(Dataset entries)
= Beginning of Section =

(** C1, as stated, fails: with the tracker ready and both fields present,
    a phone number the normalizer rejects is answered 500, not 400; the
    catch block of the handler is the only place a failure is answered. *)
Lemma post_send_message_invalid_phone_counterexample :
  formatPhoneNumber (JString "abc") = Throw (InvalidFormat msg_format) /\
  post_send_message client_ok "2024-01-01T00:00:00.000Z" ready_state
    {| phoneNumber := JString "abc"; message := JString "hello" |}
  = ([CallFormatPhoneNumber (JString "abc")],
     Return (status_json 500
               [("success", JBool false);
                ("error", JString ("Failed to send message: " ++ msg_format))])) /\
  ~ (forall client now st req e,
       isReady st = true ->
       truthy (phoneNumber req) = true -> truthy (message req) = true ->
       formatPhoneNumber (phoneNumber req) = Throw e ->
       exists r,
         snd (post_send_message client now st req) = Return r /\
         status r = 400%Z /\
         field "error" (body r) = JString (exn_message e)).
Proof.
  split; [reflexivity|]. split; [reflexivity|].
  intros H.
  destruct (H client_ok "2024-01-01T00:00:00.000Z" ready_state
              {| phoneNumber := JString "abc"; message := JString "hello" |}
              (InvalidFormat msg_format)
              eq_refl eq_refl eq_refl eq_refl) as (r & Hr & Hstatus & _).
  cbn in Hr. injection Hr as <-. discriminate Hstatus.
Qed.

(** C1, amended.  While [isReady] is true and both fields are present
    (truthy, so that normalization is attempted), a failure of the
    normalizer is answered with status 500, and the error field is
    "Failed to send message: " followed by the normalizer's message;
    nothing is called after the normalizer. *)
Theorem post_send_message_500_when_normalization_fails
    (client : Client) (now : string) (st : State) (req : SendRequest) (e : exn) :
  isReady st = true ->
  truthy (phoneNumber req) = true -> truthy (message req) = true ->
  formatPhoneNumber (phoneNumber req) = Throw e ->
  exists r,
    post_send_message client now st req
      = ([CallFormatPhoneNumber (phoneNumber req)], Return r) /\
    status r = 500%Z /\
    field "success" (body r) = JBool false /\
    field "error" (body r) = JString ("Failed to send message: " ++ exn_message e).
Proof.
  intros Hready Hp Hm Hfail.
  rewrite (post_send_message_truthy_fields client now st req Hready Hp Hm).
  unfold invoke, bind, try_catch, ret. rewrite Hfail.
  eexists. split; [reflexivity|]. repeat split.
Qed.

Lemma post_send_message_500_when_normalization_fails_witness :
  exists r,
    post_send_message client_ok "2024-01-01T00:00:00.000Z" ready_state
      {| phoneNumber := JString "25078812345"; message := JString "hello" |}
      = ([CallFormatPhoneNumber (JString "25078812345")], Return r) /\
    status r = 500%Z /\
    field "success" (body r) = JBool false /\
    field "error" (body r)
      = JString ("Failed to send message: " ++ msg_country_code).
Proof.
  apply (post_send_message_500_when_normalization_fails client_ok
           "2024-01-01T00:00:00.000Z" ready_state
           {| phoneNumber := JString "25078812345"; message := JString "hello" |}
           (InvalidFormat msg_country_code));
    reflexivity.
Defined.

(** C9. In the handling of one request [client.sendMessage] is called at
    most once, and only after, in this order, [isReady] was true, both
    fields were present, the normalizer returned an address and
    [isRegisteredUser] returned true for that address; the call receives
    that address (not the raw [phoneNumber]) and the request's message. *)
Theorem post_send_message_sends_at_most_once
    (client : Client) (now : string) (st : State) (req : SendRequest) :
  let calls := fst (post_send_message client now st req) in
  (List.length (sends calls) <= 1)%nat /\
  forall address text,
    In (CallSendMessage address text) calls ->
    isReady st = true /\
    truthy (phoneNumber req) = true /\
    truthy (message req) = true /\
    formatPhoneNumber (phoneNumber req) = Return address /\
    isRegisteredUser client address = Return true /\
    text = message req /\
    calls = [CallFormatPhoneNumber (phoneNumber req);
             CallIsRegisteredUser address;
             CallSendMessage address text].
Proof.
  intros calls. subst calls.
  destruct (isReady st) eqn:Hready.
  2:{ rewrite (post_send_message_not_ready client now st req Hready).
      split; [cbn; lia | intros a m []]. }
  destruct (truthy (phoneNumber req)) eqn:Hp.
  2:{ rewrite (post_send_message_falsy_field client now st req Hready (or_introl Hp)).
      split; [cbn; lia | intros a m []]. }
  destruct (truthy (message req)) eqn:Hm.
  2:{ rewrite (post_send_message_falsy_field client now st req Hready (or_intror Hm)).
      split; [cbn; lia | intros a m []]. }
  rewrite (post_send_message_truthy_fields client now st req Hready Hp Hm).
  unfold invoke, bind, try_catch, ret.
  destruct (formatPhoneNumber (phoneNumber req)) as [a|e] eqn:Hformat.
  2:{ split; [cbn; lia|]. intros a m [H|[]]. discriminate H. }
  destruct (isRegisteredUser client a) as [[|]|e] eqn:Hregistered; cbn [negb].
  2:{ split; [cbn; lia|]. intros a' m [H|[H|[]]]; discriminate H. }
  2:{ split; [cbn; lia|]. intros a' m [H|[H|[]]]; discriminate H. }
  destruct (sendMessage client a (message req)) as [id|e]; cbn.
  - split; [lia|].
    intros a' m [H|[H|[H|[]]]]; try discriminate H.
    injection H as <- <-. repeat split; try reflexivity; assumption.
  - split; [lia|].
    intros a' m [H|[H|[H|[]]]]; try discriminate H.
    injection H as <- <-. repeat split; try reflexivity; assumption.
Qed.

(** * Further properties of the code *)

(** ** The normalizer *)

Lemma prefix_0_inv (d : string) :
  String.prefix "0" d = true -> exists r, d = "0" ++ r.
Proof.
  intros H. destruct d as [|c r]; cbn [String.prefix] in H; [discriminate H|].
  destruct (Ascii.ascii_dec "0" c) as [<-|]; [|discriminate H].
  exists r. reflexivity.
Qed.

(** The three branches of the classification, by the shape of the digits. *)
Lemma classify_digits_cases (d : string) :
  (exists r, d = "250" ++ r /\
     classify_digits d =
       if (String.length d =? 12)%nat then Return (d ++ "@c.us")
       else Throw (InvalidFormat msg_country_code)) \/
  (exists r, d = "0" ++ r /\
     classify_digits d =
       if (String.length d =? 10)%nat then Return ("250" ++ r ++ "@c.us")
       else Throw (InvalidFormat msg_local)) \/
  (String.prefix "250" d = false /\ String.prefix "0" d = false /\
     classify_digits d =
       if (String.length d =? 9)%nat then Return ("250" ++ d ++ "@c.us")
       else Throw (InvalidFormat msg_format)).
Proof.
  destruct (String.prefix "250" d) eqn:H250.
  { left. destruct (prefix_250_inv d H250) as [r ->]. exists r.
    split; reflexivity. }
  destruct (String.prefix "0" d) eqn:H0.
  { right; left. destruct (prefix_0_inv d H0) as [r ->]. exists r.
    split; reflexivity. }
  right; right. split; [reflexivity|]. split; [reflexivity|].
  apply classify_digits_other; assumption.
Qed.

Lemma all_digits_cons (c : ascii) (s : string) :
  all_digits (String c s) = true -> is_decimal_digit c = true /\ all_digits s = true.
Proof.
  unfold all_digits. cbn [list_ascii_of_string forallb].
  intros H. apply andb_true_iff in H. exact H.
Qed.

Lemma all_digits_app (s t : string) :
  all_digits s = true -> all_digits t = true -> all_digits (s ++ t) = true.
Proof.
  intros Hs Ht. induction s as [|c s IH]; [exact Ht|].
  apply all_digits_cons in Hs. destruct Hs as [Hc Hs].
  cbn [append]. unfold all_digits. cbn [list_ascii_of_string forallb].
  rewrite Hc. exact (IH Hs).
Qed.

Lemma append_empty_r (s : string) : s ++ "" = s.
Proof.
  induction s as [|c s IH]; [reflexivity|]. cbn [append]. rewrite IH. reflexivity.
Qed.

Lemma append_assoc (s t u : string) : (s ++ t) ++ u = s ++ (t ++ u).
Proof.
  induction s as [|c s IH]; [reflexivity|]. cbn [append]. rewrite IH. reflexivity.
Qed.

(** The address of a subscriber number: what every success returns. *)
Lemma classify_digits_shape (d a : string) :
  all_digits d = true -> classify_digits d = Return a ->
  exists r, all_digits r = true /\ String.length r = 9 /\ a = "250" ++ r ++ "@c.us".
Proof.
  intros Hd Hok.
  destruct (classify_digits_cases d) as [(r & -> & E)|[(r & -> & E)|(_ & _ & E)]];
    rewrite E in Hok; clear E.
  - destruct (String.length ("250" ++ r) =? 12)%nat eqn:Hlen; [|discriminate Hok].
    injection Hok as <-. exists r. apply Nat.eqb_eq in Hlen. cbn in Hlen.
    do 3 (apply all_digits_cons in Hd; destruct Hd as [_ Hd]).
    split; [exact Hd|]. split; [lia|reflexivity].
  - destruct (String.length ("0" ++ r) =? 10)%nat eqn:Hlen; [|discriminate Hok].
    injection Hok as <-. exists r. apply Nat.eqb_eq in Hlen. cbn in Hlen.
    apply all_digits_cons in Hd. destruct Hd as [_ Hd].
    split; [exact Hd|]. split; [lia|reflexivity].
  - destruct (String.length d =? 9)%nat eqn:Hlen; [|discriminate Hok].
    injection Hok as <-. exists d. apply Nat.eqb_eq in Hlen.
    split; [exact Hd|]. split; [exact Hlen|reflexivity].
Qed.

Lemma formatPhoneNumber_digits (s : string) :
  formatPhoneNumber (JString s) = classify_digits (digits_of s).
Proof. cbn [formatPhoneNumber]. apply formatPhoneNumber_string_spec. Qed.

(** X1. Whenever [formatPhoneNumber] returns, its argument was a string
    and the result is "250", nine decimal digits and "@c.us": 17
    characters, whatever the input looked like. *)
Theorem formatPhoneNumber_result_shape (v : value) (a : string) :
  formatPhoneNumber v = Return a ->
  (exists s, v = JString s) /\
  (exists r, all_digits r = true /\ String.length r = 9 /\
             a = "250" ++ r ++ "@c.us") /\
  String.length a = 17.
Proof.
  intros Hok.
  destruct v as [| |b|n|s|]; try discriminate Hok.
  rewrite formatPhoneNumber_digits in Hok.
  destruct (classify_digits_shape _ _ (all_digits_digits_of s) Hok)
    as (r & Hr & Hlen & ->).
  split; [exists s; reflexivity|].
  split; [exists r; auto|].
  cbn [append String.length]. rewrite length_app, Hlen. reflexivity.
Qed.

Lemma formatPhoneNumber_result_shape_witness :
  (exists s, JString "+250 788-123-456" = JString s) /\
  (exists r, all_digits r = true /\ String.length r = 9 /\
             "250788123456@c.us" = "250" ++ r ++ "@c.us") /\
  String.length "250788123456@c.us" = 17.
Proof.
  apply (formatPhoneNumber_result_shape (JString "+250 788-123-456")
           "250788123456@c.us").
  reflexivity.
Defined.

Lemma digits_of_drop_nondigit (s t : string) (c : ascii) :
  class_D c = true -> digits_of (s ++ String c t) = digits_of (s ++ t).
Proof.
  intros Hc. rewrite !digits_of_app. f_equal.
  unfold class_D in Hc. rewrite class_d_is_decimal_digit in Hc.
  apply negb_true_iff in Hc.
  unfold digits_of. cbn [list_ascii_of_string filter]. rewrite Hc. reflexivity.
Qed.

(** X2. A character matched by [\D] (a space, a dash, a plus sign, a
    letter) can be inserted anywhere in the input without changing what
    [formatPhoneNumber] returns or throws. *)
Theorem formatPhoneNumber_ignores_separators (s t : string) (c : ascii) :
  class_D c = true ->
  formatPhoneNumber (JString (s ++ String c t)) = formatPhoneNumber (JString (s ++ t)).
Proof.
  intros Hc. rewrite !formatPhoneNumber_digits.
  rewrite (digits_of_drop_nondigit s t c Hc). reflexivity.
Qed.

Lemma formatPhoneNumber_ignores_separators_witness :
  formatPhoneNumber (JString ("0788" ++ String "-" "123456"))
    = formatPhoneNumber (JString ("0788" ++ "123456")).
Proof.
  apply (formatPhoneNumber_ignores_separators "0788" "123456" "-"%char).
  reflexivity.
Defined.

Lemma formatPhoneNumber_local_form (r : string) :
  all_digits r = true -> String.length r = 9 ->
  formatPhoneNumber (JString ("0" ++ r)) = Return ("250" ++ r ++ "@c.us").
Proof.
  intros Hr Hlen. rewrite formatPhoneNumber_digits.
  rewrite digits_of_all_digits by (apply all_digits_app; [reflexivity|exact Hr]).
  cbn [append classify_digits String.length]. rewrite Hlen. reflexivity.
Qed.

Lemma formatPhoneNumber_international_form (r : string) :
  all_digits r = true -> String.length r = 9 ->
  formatPhoneNumber (JString ("250" ++ r)) = Return ("250" ++ r ++ "@c.us").
Proof.
  intros Hr Hlen. rewrite formatPhoneNumber_digits.
  rewrite digits_of_all_digits by (apply all_digits_app; [reflexivity|exact Hr]).
  cbn [append classify_digits String.length]. rewrite Hlen. reflexivity.
Qed.

(** X3. The local and the international spelling of one subscriber number
    give one address: for nine digits [r], "0"+r and "250"+r both
    normalize to "250"+r+"@c.us", and so does the bare [r] when it starts
    with neither "0" nor "250". *)
Theorem formatPhoneNumber_spellings_agree (r : string) :
  all_digits r = true -> String.length r = 9 ->
  formatPhoneNumber (JString ("0" ++ r)) = Return ("250" ++ r ++ "@c.us") /\
  formatPhoneNumber (JString ("250" ++ r)) = formatPhoneNumber (JString ("0" ++ r)) /\
  (String.prefix "0" r = false -> String.prefix "250" r = false ->
   formatPhoneNumber (JString r) = formatPhoneNumber (JString ("0" ++ r))).
Proof.
  intros Hr Hlen.
  rewrite (formatPhoneNumber_local_form r Hr Hlen).
  rewrite (formatPhoneNumber_international_form r Hr Hlen).
  split; [reflexivity|]. split; [reflexivity|].
  intros H0 H250. rewrite formatPhoneNumber_digits.
  rewrite (digits_of_all_digits r Hr).
  rewrite (classify_digits_other r H250 H0).
  rewrite Hlen. reflexivity.
Qed.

= End of Section =

• _Task directions_
Whatever lies between the line containing "formatPhoneNumber (JString r)" and the final line above, both included, must be returned exactly.

• _Reply to the task_
   formatPhoneNumber (JString r) = formatPhoneNumber (JString ("0" ++ r))).
Proof.
  intros Hr Hlen.
  rewrite (formatPhoneNumber_local_form r Hr Hlen).
  rewrite (formatPhoneNumber_international_form r Hr Hlen).
  split; [reflexivity|]. split; [reflexivity|].
  intros H0 H250. rewrite formatPhoneNumber_digits.
  rewrite (digits_of_all_digits r Hr).
  rewrite (classify_digits_other r H250 H0).
  rewrite Hlen. reflexivity.
Qed.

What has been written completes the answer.